Healthcare workers can play a vital role in battling climate change.
That’s the view of Bill McKibben, the internationally known climate change advocate who will be the keynote speaker at Climate Change & Health 2022: A Roadmap for Grassroots Advocacy on April 9.
Health practitioners are important voices in the fight, he says, as they already see in their patients many of the health consequences – such as nutrition and food security; food, water, and vector-borne diseases; and mental health – caused or exacerbated by global warming.
“We need everyone joining in this fight, and that includes healthcare professionals, to take on the powers that be: the fossil fuel industry, the banks that support them, and the politicians that enable them,” he says. “People need to recognize that we're in an emergency, that time is not on our side, and that we have to act extraordinarily fast to flatten the carbon curve. That’s why the MGH Institute’s event is important because it’s a great example of bringing people together to learn about how to deal with this crisis.”
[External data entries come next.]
(* ===== verification/Jcs.v ===== *)
(** * JSON canonicalization (RFC 8785): tinycloud-core/src/policy_capability/jcs.rs

    The bytes that are hashed for a policy capability.  Strings are UTF-8 byte
    strings, so escaping character by character is escaping byte by byte: every
    character that is escaped is one byte and all other bytes are copied.  Keys
    are ordered by UTF-16 code units.  The text of a double is [ryu_js]'s, the
    parameter [FloatText].  The theorem is that the encoding is injective on
    values whose numbers are integers: equal canonical bytes mean equal values. *)
From stdpp Require Import sorting.
From S2P Require Import Prelude Str Chars Json Tables.

Class FloatText := float_text : Z → string.

(** [write_string]. *)
Definition escape (c : ascii) : string :=
  if decide (c = char 34) then "\" +:+ String (char 34) ""
  else if decide (c = "\"%char) then "\\"
  else if decide (c = char 8) then "\b"
  else if decide (c = char 12) then "\f"
  else if decide (c = char 10) then "\n"
  else if decide (c = char 13) then "\r"
  else if decide (c = char 9) then "\t"
  else if (code c <? 32)%N then
    "\u00" +:+ String (hex_digit (N.shiftr (code c) 4)) (String (hex_digit (N.land (code c) 15)) "")
  else String c "".

Fixpoint escape_all (s : string) : string :=
  match s with "" => "" | String c s => escape c +:+ escape_all s end.

Definition write_string (s : string) : string :=
  String (char 34) (escape_all s +:+ String (char 34) "").

(** [str::encode_utf16]. *)
Definition code_point (c : string) : N :=
  match c with
  | String a (String b (String d (String e _))) =>
      N.land (code a) 7 * 262144 + N.land (code b) 63 * 4096 + N.land (code d) 63 * 64 + N.land (code e) 63
  | String a (String b (String d "")) =>
      N.land (code a) 15 * 4096 + N.land (code b) 63 * 64 + N.land (code d) 63
  | String a (String b "") => N.land (code a) 31 * 64 + N.land (code b) 63
  | String a "" => code a
  | "" => 0
  end%N.

Definition utf16_units (cp : N) : list N :=
  if (cp <? 65536)%N then [cp]
  else [55296 + N.shiftr (cp - 65536) 10; 56320 + N.land (cp - 65536) 1023]%N.

Definition encode_utf16 (s : string) : list N := flat_map (λ c, utf16_units (code_point c)) (chars s).

(** [cmp_utf16(a, b) != Greater]. *)
Fixpoint units_leb (a b : list N) : bool :=
  match a, b with
  | [], _ => true
  | _ :: _, [] => false
  | x :: a, y :: b => if (x <? y)%N then true else if (y <? x)%N then false else units_leb a b
  end.
Definition cmp_utf16_le (a b : string) : bool := units_leb (encode_utf16 a) (encode_utf16 b).

Section Jcs.
Context `{FloatText}.

(** [write_number]: an [i64] or [u64] in decimal, a double by [ryu_js]. *)
Definition write_number (n : Number) : string :=
  match n with
  | NInt z => if (z <? 0)%Z then String "-" (fmt_u64 (Z.to_N (- z))) else fmt_u64 (Z.to_N z)
  | NFloat r => float_text r
  end.

(** [write_value]; the entries of an object are ordered by key alone, so ordering
    them with their values already written is the same. *)
Fixpoint write_value (v : json) : string :=
  match v with
  | JNull => "null"
  | JBool b => if b then "true" else "false"
  | JNumber n => write_number n
  | JString s => write_string s
  | JArray l => "[" +:+ String.concat "," (write_value <$> l) +:+ "]"
  | JObject m =>
      let entries := sort_by (λ a b, cmp_utf16_le a.1 b.1) ((λ '(k, v), (k, write_value v)) <$> m) in
      "{" +:+ String.concat "," ((λ '(k, t), write_string k +:+ ":" +:+ t) <$> entries) +:+ "}"
  end.

Definition canonicalize (v : json) : string := write_value v.

(** ** Injectivity *)

(** Integers of the range of [i64] and [u64] only, and objects in key order. *)
Definition key_lt {A} (a b : string * A) : Prop := bytes_leb a.1 b.1 = true ∧ a.1 ≠ b.1.

Fixpoint wf_json (v : json) : Prop :=
  match v with
  | JNumber (NInt z) => (- 2 ^ 63 ≤ z < 2 ^ 64)%Z
  | JNumber (NFloat _) => False
  | JArray l => foldr (λ x P, wf_json x ∧ P) True l
  | JObject m => StronglySorted key_lt m ∧ foldr (λ kv P, wf_json kv.2 ∧ P) True m
  | _ => True
  end.

Lemma wf_array l : wf_json (JArray l) ↔ Forall wf_json l.
Proof. induction l as [|x l IH]; simpl; [done|]. rewrite Forall_cons. tauto. Qed.

Lemma wf_object m : wf_json (JObject m) ↔ StronglySorted key_lt m ∧ Forall (λ kv, wf_json kv.2) m.
Proof.
  simpl. apply and_iff_compat_l. induction m as [|x m IH]; simpl; [done|]. rewrite Forall_cons. tauto.
Qed.

(** The text that may follow a value. *)
Definition stops (r : string) : Prop := match r with "" => True | String c _ => is_ascii_digit c = false end.

(** Reading one escaped character back. *)
Definition unescape (s : string) : option (ascii * string) :=
  match s with
  | String "\" (String "u" (String _ (String _ (String h (String l r))))) =>
      a ← hex_value h; b ← hex_value l; Some (char (a * 16 + b)%N, r)
  | String "\" (String e r) =>
      Some (if decide (e = "b"%char) then char 8 else if decide (e = "f"%char) then char 12
            else if decide (e = "n"%char) then char 10 else if decide (e = "r"%char) then char 13
            else if decide (e = "t"%char) then char 9 else e, r)
  | String c r => Some (c, r)
  | "" => None
  end.

Lemma unescape_escape c r : unescape (escape c +:+ r) = Some (c, r).
Proof. by destruct c as [[] [] [] [] [] [] [] []]. Qed.

Lemma escape_head c r : ∃ x t, escape c +:+ r = String x t ∧ x ≠ char 34.
Proof. destruct c as [[] [] [] [] [] [] [] []]; by eexists _, _. Qed.

Lemma escape_all_inj s s' r r' :
  escape_all s +:+ String (char 34) r = escape_all s' +:+ String (char 34) r' → s = s' ∧ r = r'.
Proof.
  revert s'. induction s as [|c s IH]; intros [|c' s'] Heq; cbn [escape_all] in Heq.
  - change (String (char 34) r = String (char 34) r') in Heq. by injection Heq as ->.
  - rewrite append_assoc in Heq. destruct (escape_head c' (escape_all s' +:+ String (char 34) r')) as (x & t & Hx & Hne).
    rewrite Hx in Heq. by injection Heq as <-.
  - rewrite append_assoc in Heq. destruct (escape_head c (escape_all s +:+ String (char 34) r)) as (x & t & Hx & Hne).
    rewrite Hx in Heq. by injection Heq as ->.
  - rewrite !append_assoc in Heq. apply (f_equal unescape) in Heq. rewrite !unescape_escape in Heq.
    injection Heq as -> Heq. by apply IH in Heq as [-> ->].
Qed.

Lemma write_string_inj s s' r r' : write_string s +:+ r = write_string s' +:+ r' → s = s' ∧ r = r'.
Proof.
  unfold write_string. rewrite !append_cons, !append_assoc. intros Heq. injection Heq as Heq.
  rewrite !append_cons in Heq. by apply escape_all_inj in Heq.
Qed.

(** Digits are read up to the first other character. *)
Lemma digits_inj d d' r r' :
  forall_char is_ascii_digit d = true → forall_char is_ascii_digit d' = true → stops r → stops r' →
  d +:+ r = d' +:+ r' → d = d' ∧ r = r'.
Proof.
  revert d'. induction d as [|c d IH]; intros [|c' d'] Hd Hd' Hr Hr' Heq; simpl in Hd, Hd'.
  - done.
  - change (r = String c' (d' +:+ r')) in Heq. subst r. simpl in Hr. by rewrite Hr in Hd'.
  - change (String c (d +:+ r) = r') in Heq. subst r'. simpl in Hr'. by rewrite Hr' in Hd.
  - rewrite !append_cons in Heq. injection Heq as -> Heq. apply andb_true_iff in Hd as [_ Hd], Hd' as [_ Hd'].
    by destruct (IH d' Hd Hd' Hr Hr' Heq) as [-> ->].
Qed.

Lemma fmt_u64_inj n n' : (n ≤ u64_max)%N → (n' ≤ u64_max)%N → fmt_u64 n = fmt_u64 n' → n = n'.
Proof. intros Hn Hn' Heq. apply (f_equal parse_u64) in Heq. rewrite !parse_fmt_u64 in Heq by done. by simplify_eq. Qed.

Lemma write_int_inj z z' r r' :
  wf_json (JNumber (NInt z)) → wf_json (JNumber (NInt z')) → stops r → stops r' →
  write_number (NInt z) +:+ r = write_number (NInt z') +:+ r' → z = z' ∧ r = r'.
Proof.
  simpl. intros Hz Hz' Hr Hr' Heq.
  destruct (Z.ltb_spec z 0), (Z.ltb_spec z' 0); rewrite ?append_cons in Heq.
  - injection Heq as Heq. apply digits_inj in Heq as [Heq ->]; try done; try apply fmt_u64_digits.
    assert (Z.to_N (- z) = Z.to_N (- z')) by (apply fmt_u64_inj; [unfold u64_max; lia..|done]). split; [lia|done].
  - destruct (fmt_u64_head (Z.to_N z')) as (c & t & Ht & Hc). rewrite Ht in Heq. by injection Heq as <- _.
  - destruct (fmt_u64_head (Z.to_N z)) as (c & t & Ht & Hc). rewrite Ht in Heq. by injection Heq as -> _.
  - apply digits_inj in Heq as [Heq ->]; try done; try apply fmt_u64_digits.
    assert (Z.to_N z = Z.to_N z') by (apply fmt_u64_inj; [unfold u64_max; lia..|done]). split; [lia|done].
Qed.

(** *** Comma-separated lists *)

Definition comma_tail (l : list string) : string := foldr (λ t s, String "," (t +:+ s)) "" l.

Lemma concat_comma t l : String.concat "," (t :: l) = t +:+ comma_tail l.
Proof.
  revert t. induction l as [|u l IH]; intros t; [by rewrite append_nil_r|].
  change (t +:+ "," +:+ String.concat "," (u :: l) = t +:+ String "," (u +:+ comma_tail l)).
  by rewrite IH.
Qed.

Section Items.
Context {A : Type} (w : A → string) (ok : A → Prop) (close : ascii).
Hypothesis Hclose : is_ascii_digit close = false.
Hypothesis Hcomma : close ≠ ","%char.
Hypothesis Hhead : ∀ x, ok x → ∃ c t, w x = String c t ∧ c ≠ close.

Definition decodes (x : A) : Prop := ∀ x' r r',
  ok x' → stops r → stops r' → w x +:+ r = w x' +:+ r' → x = x' ∧ r = r'.

Lemma stops_tail l r : stops (comma_tail l +:+ String close r).
Proof. by destruct l. Qed.

Lemma comma_tail_inj l l' r r' :
  Forall decodes l → Forall ok l' →
  comma_tail (w <$> l) +:+ String close r = comma_tail (w <$> l') +:+ String close r' → l = l' ∧ r = r'.
Proof.
  intros Hl. revert l'. induction Hl as [|x l Hx Hl IH]; intros l' Hl' Heq; destruct Hl' as [|x' l' Hx' Hl']; simpl in Heq.
  - change (String close r = String close r') in Heq. by injection Heq as ->.
  - rewrite append_cons in Heq. by injection Heq as ? _.
  - rewrite append_cons in Heq. by injection Heq as ? _.
  - rewrite !append_cons in Heq. injection Heq as Heq. rewrite !append_assoc in Heq.
    apply Hx in Heq as [-> Heq]; [|done|apply stops_tail|apply stops_tail]. by apply IH in Heq as [-> ->].
Qed.

Lemma items_inj l l' r r' :
  Forall decodes l → Forall ok l → Forall ok l' →
  String.concat "," (w <$> l) +:+ String close r = String.concat "," (w <$> l') +:+ String close r' → l = l' ∧ r = r'.
Proof.
  intros Hl Hok Hok' Heq. destruct Hl as [|x l Hx Hl], Hok' as [|x' l' Hx' Hok'].
  - change (String close r = String close r') in Heq. by injection Heq as ->.
  - rewrite fmap_cons, concat_comma, append_assoc in Heq. destruct (Hhead x' Hx') as (c & t & Ht & Hc).
    rewrite Ht in Heq. by injection Heq as <- _.
  - rewrite fmap_cons, concat_comma, append_assoc in Heq. apply Forall_cons_1 in Hok as [Hxok _].
    destruct (Hhead x Hxok) as (c & t & Ht & Hc). rewrite Ht in Heq. by injection Heq as -> _.
  - rewrite !fmap_cons, !concat_comma, !append_assoc in Heq.
    apply Hx in Heq as [-> Heq]; [|done|apply stops_tail|apply stops_tail].
    apply comma_tail_inj in Heq as [-> ->]; done.
Qed.
End Items.

(** *** Values *)

(** The kind of a value, and of the character its text starts with. *)
Definition kind (v : json) : nat :=
  match v with JNull => 0 | JBool _ => 1 | JNumber _ => 2 | JString _ => 3 | JArray _ => 4 | JObject _ => 5 end.
Definition head_kind (c : ascii) : nat :=
  if decide (c = "n"%char) then 0 else if decide (c = "t"%char ∨ c = "f"%char) then 1
  else if is_ascii_digit c || bool_decide (c = "-"%char) then 2 else if decide (c = char 34) then 3
  else if decide (c = "["%char) then 4 else if decide (c = "{"%char) then 5 else 6.

Lemma head_kind_digit c : is_ascii_digit c = true → head_kind c = 2.
Proof. intros Hc. unfold head_kind. by repeat (rewrite decide_False by naive_solver); rewrite Hc. Qed.

Lemma value_head v : wf_json v → ∃ c t, write_value v = String c t ∧ head_kind c = kind v.
Proof.
  destruct v as [|[]|[z|]|s|l|m]; intros Hwf; try done; try (by eexists _, _). simpl.
  destruct (z <? 0)%Z; [by eexists _, _|]. destruct (fmt_u64_head (Z.to_N z)) as (c & t & -> & Hc).
  exists c, t. split; [done|]. by apply head_kind_digit.
Qed.

Definition write_entry (kv : string * json) : string := write_string kv.1 +:+ ":" +:+ write_value kv.2.

Lemma sort_by_fmap {A C} (f : A → C) (le : A → A → bool) (le' : C → C → bool) l :
  (∀ a b, le' (f a) (f b) = le a b) → sort_by le' (f <$> l) = f <$> sort_by le l.
Proof.
  intros Hle. induction l as [|x l IH]; [done|].
  change (insert_by le' (f x) (sort_by le' (f <$> l)) = f <$> insert_by le x (sort_by le l)). rewrite IH. clear IH.
  induction (sort_by le l) as [|y m IHm]; [done|].
  rewrite fmap_cons. cbn [insert_by]. rewrite Hle. destruct (le x y); [done|]. by rewrite fmap_cons, IHm.
Qed.

Lemma write_object m :
  write_value (JObject m) =
  String "{" (String.concat "," (write_entry <$> sort_by (λ a b, cmp_utf16_le a.1 b.1) m) +:+ String "}" "").
Proof.
  cbn [write_value]. rewrite (sort_by_fmap _ (λ a b, cmp_utf16_le a.1 b.1)) by by intros [] [].
  rewrite <- list_fmap_compose. erewrite (list_fmap_ext _ write_entry); [done|]. by intros ? [].
Qed.

Lemma write_array l : write_value (JArray l) = String "[" (String.concat "," (write_value <$> l) +:+ String "]" "").
Proof. done. Qed.

Lemma write_entry_head kv : ∃ c t, write_entry kv = String c t ∧ c ≠ "}"%char.
Proof. by eexists _, _. Qed.

Lemma entries_decode m :
  Forall (λ kv, wf_json kv.2 ∧ decodes write_value wf_json kv.2) m → Forall (decodes write_entry (λ kv, wf_json kv.2)) m.
Proof.
  intros Hm. eapply Forall_impl; [exact Hm|]. intros [k v] [_ Hv] [k' v'] r r' Hwf Hr Hr' Heq.
  unfold write_entry in Heq. rewrite !append_assoc in Heq. apply write_string_inj in Heq as [Hk Heq].
  simpl in Hk. subst k'. rewrite !append_cons in Heq. injection Heq as Heq.
  by destruct (Hv v' r r' Hwf Hr Hr' Heq) as [<- ->].
Qed.

Lemma sort_by_Forall {A} (le : A → A → bool) (P : A → Prop) l : Forall P l → Forall P (sort_by le l).
Proof. by rewrite sort_by_perm. Qed.

Lemma key_lt_unique {A} (m m' : list (string * A)) :
  StronglySorted key_lt m → StronglySorted key_lt m' → m ≡ₚ m' → m = m'.
Proof.
  intros Hm Hm'. apply (StronglySorted_unique_strong key_lt); [|done|done].
  intros a b _ _ [Hab Hne] [Hba _]. exfalso. apply Hne. by apply bytes_leb_antisym.
Qed.

Lemma write_value_decodes v : wf_json v → decodes write_value wf_json v.
Proof.
  induction v as [|b|n|s|l IH|m IH] using json_nested_ind; intros Hwf v' r r' Hwf' Hr Hr' Heq.
  all: destruct (value_head _ Hwf) as (c & t & Hc & Hk), (value_head _ Hwf') as (c' & t' & Hc' & Hk').
  all: pose proof Heq as Hh; rewrite Hc, Hc' in Hh; injection Hh as -> _; rewrite Hk in Hk'; clear Hk Hc Hc' c' t t'.
  all: destruct v' as [|b'|n'|s'|l'|m']; try done.
  - by injection Heq.
  - destruct b, b'; by injection Heq.
  - destruct n as [z|], n' as [z'|]; try done. by destruct (write_int_inj z z' r r' Hwf Hwf' Hr Hr' Heq) as [-> ->].
  - by apply write_string_inj in Heq as [-> ->].
  - apply wf_array in Hwf, Hwf'. rewrite !write_array, !append_cons in Heq. injection Heq as Heq.
    rewrite !append_assoc in Heq. apply (items_inj write_value wf_json "]") in Heq as [-> ->]; try done.
    + intros x Hx. destruct (value_head x Hx) as (c & t & -> & Hk). exists c, t. split; [done|].
      intros ->. destruct x; done.
    + apply Forall_forall. intros x Hx. rewrite Forall_forall in IH, Hwf. auto.
  - apply wf_object in Hwf as [Hs Hwf], Hwf' as [Hs' Hwf']. rewrite !write_object, !append_cons in Heq.
    injection Heq as Heq. rewrite !append_assoc in Heq.
    apply (items_inj write_entry (λ kv, wf_json kv.2) "}") in Heq as [Heq ->]; try done.
    + split; [|done]. f_equal. apply key_lt_unique; [done..|].
      rewrite <- (sort_by_perm (λ a b, cmp_utf16_le a.1 b.1) m), Heq. apply sort_by_perm.
    + intros kv _. apply write_entry_head.
    + apply sort_by_Forall, entries_decode, Forall_forall. intros x Hx. rewrite Forall_forall in IH, Hwf. auto.
    + by apply sort_by_Forall.
    + by apply sort_by_Forall.
Qed.

Lemma canonicalize_inj v v' : wf_json v → wf_json v' → canonicalize v = canonicalize v' → v = v'.
Proof.
  intros Hwf Hwf' Heq. destruct (write_value_decodes v Hwf v' "" "" Hwf' I I) as [-> _]; [|done].
  rewrite !append_nil_r. exact Heq.
Qed.

End Jcs.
Co-sponsored by the MGH Institute of Health Professions’ Center for Climate Change, Climate Justice, and Health and the Massachusetts General Hospital’s Center for the Environment and Health, the virtual symposium also will feature speakers, U.S. Senator Ed Markey (D-MA), Congresswomen Ayanna Pressley (D-MA) and Lauren Underwood (D-IL), and Boston Mayor Michelle Wu. The symposium will include ways attendees can make a difference in their communities and workplace.
McKibben, a pioneer in the fight against global warming, first gained prominence in 1989 with his pioneering book, The End of Nature, which was published in 24 different languages. Since then, he has traveled the world organizing and advocating for needed policy changes to reduce the dangerous effects of global warming. For McKibben, that work has never been more urgent and is a key factor for why he is the keynote speaker at the virtual symposium.
“I think public health is one of the most important ways to talk about climate change,” says McKibben. “In the last year, we have received reliable numbers on the danger that fossil fuel combustion poses to humans even without climate change—roughly 9 million deaths a year just from breathing the particulates it produces. When you then consider the existential health challenges this poses, it’s not hard to recognize that human health is at the center of this issue.”
The symposium’s subtitle, “A Roadmap for Grassroots Advocacy,” is another reason McKibben was drawn to being part of the event. His nonprofit, 350.org that he launched in 2007 with a group of Middlebury College students (where he is also the Schumann Distinguished Scholar of Environmental Studies), has become one of the world’s leading organizers of large-scale pro-tests and global events around Climate Change. In 2009 he and 350.org organized 5,200 simultaneous demonstrations in 181 countries. The following year, they convened more than 7,000 events in 188 countries, including the Global Climate Strike, the Keystone Pipeline protests, and the People’s Climate March, to name but a few.
McKibben says activism is more important than ever. “We have the tools now to combat global warming—solar power, wind power, and batteries—and they are affordable. But a toxic combination of vested interest and inertia is slowing down our adoption of them. Activists need to be pushing hard to overcome that inertia.”
A prolific writer who has published a dozen books and appeared in numerous major newspapers and magazines, McKibben has recently started a writing a Substack blog “The Crucial Years,” the title of which he says speaks to the urgency the world faces. “The United Nations Intergovernmental Panel on Climate Change puts the issue in stark terms: We've got a short window left to make big change if we want to avoid the worst,” he says. “That means between now and 2030, we need to bring change, because past a certain temperature, the system begins to heat itself.”
That sense of urgency inspired him to recently create another new activist movement called Third Act, which focuses on organizing people over the age of 60. “I’m in that demographic, and let’s face it, there are a lot of us,” he says. “We vote in huge numbers, and, fairly or not, most of the money ended up in our bank accounts. So, either we'll be a block to progress, or a force for change. I hope Third Act can help achieve the latter.”